What Does Ryp Labs Do?

Ryp’s main product is StixFresh, which is a food-safe sticker coated with 100% natural food-grade bioactive formulation that inhibits fungal growth. It’s also OMRI listed in the U.S.

“You can apply our sticker to the fruit, or to a package of the fruit, and it releases those natural bioactive and can extend the shelf life anywhere from 40% to 100%, depending, of course, on the use case conditions,” Soliman says.

He explains there are essentially three ways that produce decomposes: through oxidation and dehydration; through the production of ethylene; and through pathological and microbial damage.

“Essentially what we’ve done is we’ve taken how plants have been defending themselves for millions of years and we’ve repurposed it to now extend the shelf life of fresh produce,” he says. “We just inhibit the fungal growth in the vapor phase.”

Soliman says an important part of what Ryp Labs has introduced is that its technology is easy to integrate into the supply chain. Ryp’s formulation is applied to the surface of a standard PLU sticker.

“One of the challenges that we saw and learned from earlier on is if you’re adding anything into the supply chain, it’s going to hinder the adoption of the technology,” he says.

Ryp Labs also has sachets with the same bioactive formulation.

Soliman says the company uses volume-based pricing for its technology.

“As we get higher and higher volumes, we can bring the cost down considerably,” he says. “Today, we estimate that based on their losses, if we’re talking about a very high-value, short shelf-life produce, they can see up to 300% ROI. For every dollar they’re spending on the technology, they can get $3 back.”

Where the Future May Lead

Soliman says one goal is to get to a scale to bring costs down to a place where it is a fit with more produce commodities.

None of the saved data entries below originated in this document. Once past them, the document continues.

(** C2, amended: the handler has no transition rule. For every handled
    event the store accepts, every transaction whose provider reference
    matches gets the event's status whatever its current status is, and every
    other transaction is left as it is; a [payment_intent.payment_failed]
    event writes [failed], also over [paid]. *)
Theorem webhook_overwrites_status
    (constructEvent : string -> string -> string -> result Json)
    (JSON_parse : string -> result Json) (check : Db.Transaction -> bool)
    (req : Request) (now : string) (db : Db.DB)
    (c : Db.PspConfiguration) (e : Event) (o : StripeObject)
    (p : Db.Patch) (ref : string) :
  method req <> "OPTIONS" ->
  configured db = Some c ->
  decode constructEvent JSON_parse c req = Done (JEvent e) ->
  ev_data_object e = Some o ->
  patch_for (ev_type e) o now = Some (p, ref) ->
  (forall t, In t (Db.transactions db) -> Db.matches ref t = true ->
             check (Db.apply_patch p t) = true) ->
  let db' := snd (serve constructEvent JSON_parse check req now db) in
  Db.transactions db' = rewritten p ref (Db.transactions db) /\
  (forall t, In t (Db.transactions db) -> Db.matches ref t = true ->
             In (Db.apply_patch p t) (Db.transactions db') /\
             Db.status (Db.apply_patch p t) = Db.p_status p) /\
  (forall t, In t (Db.transactions db) -> Db.matches ref t = false ->
             In t (Db.transactions db')) /\
  (ev_type e = "payment_intent.payment_failed" -> Db.p_status p = "failed").
Proof.
  intros Hm Hc Hd Ho Hp Hk db'.
  assert (Ht : Db.transactions db' = rewritten p ref (Db.transactions db)).
  { unfold db'. rewrite (serve_applied _ _ _ _ _ _ c e o Hm Hc Hd Ho), Hp.
    now rewrite (update_accepted _ _ _ _ Hk). }
  split; [exact Ht|]. rewrite Ht. split; [|split].
  - intros t Hin Hy. split; [|reflexivity].
    apply in_map_iff. exists t. now rewrite Hy.
  - intros t Hin Hn. apply in_map_iff. exists t. now rewrite Hn.
  - intros Hty. rewrite Hty in Hp. cbn in Hp. now inversion Hp.
Qed.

“Our ultimate goal is that this technology becomes readily available and becomes an industry standard,” he says. “Of course, it’s a huge challenge, especially in this industry. We, you know, learn sometimes the hard way of how risk-averse people are and how conservative they are and slow they are to adoption, but we’re definitely making our way there.”

Latin and South America and Southeast Asia have been very interested in Ryp’s technology, Soliman says.

“When you go down to South America and Latin America, they want to ship their produce further, longer distances into the U.S. and into Europe, and that’s where they see a lot of breaks in the cold chain and a lot of issues happening, and that’s where they can get higher prices for their produce, so they’re a lot more excited about something new,” he says.

While Soliman says it’s been harder to get into Japan, he sees strong potential for strawberries.

“That’s why Japan is actually an ideal customer for us, because of very expensive, high-end strawberries; they pick them so they don’t sacrifice the quality, but then it means it goes bad a lot quicker,” he says.

Soliman says he also sees potential for packaging to contain the bioactive materials as well.

“It’s going to take time, but eventually we want to get to the point where that customer, [with] the box they’ve been buying off the shelf for the last 20 years, they can just now pick one up and the box itself is going to keep their produce fresh,” he says.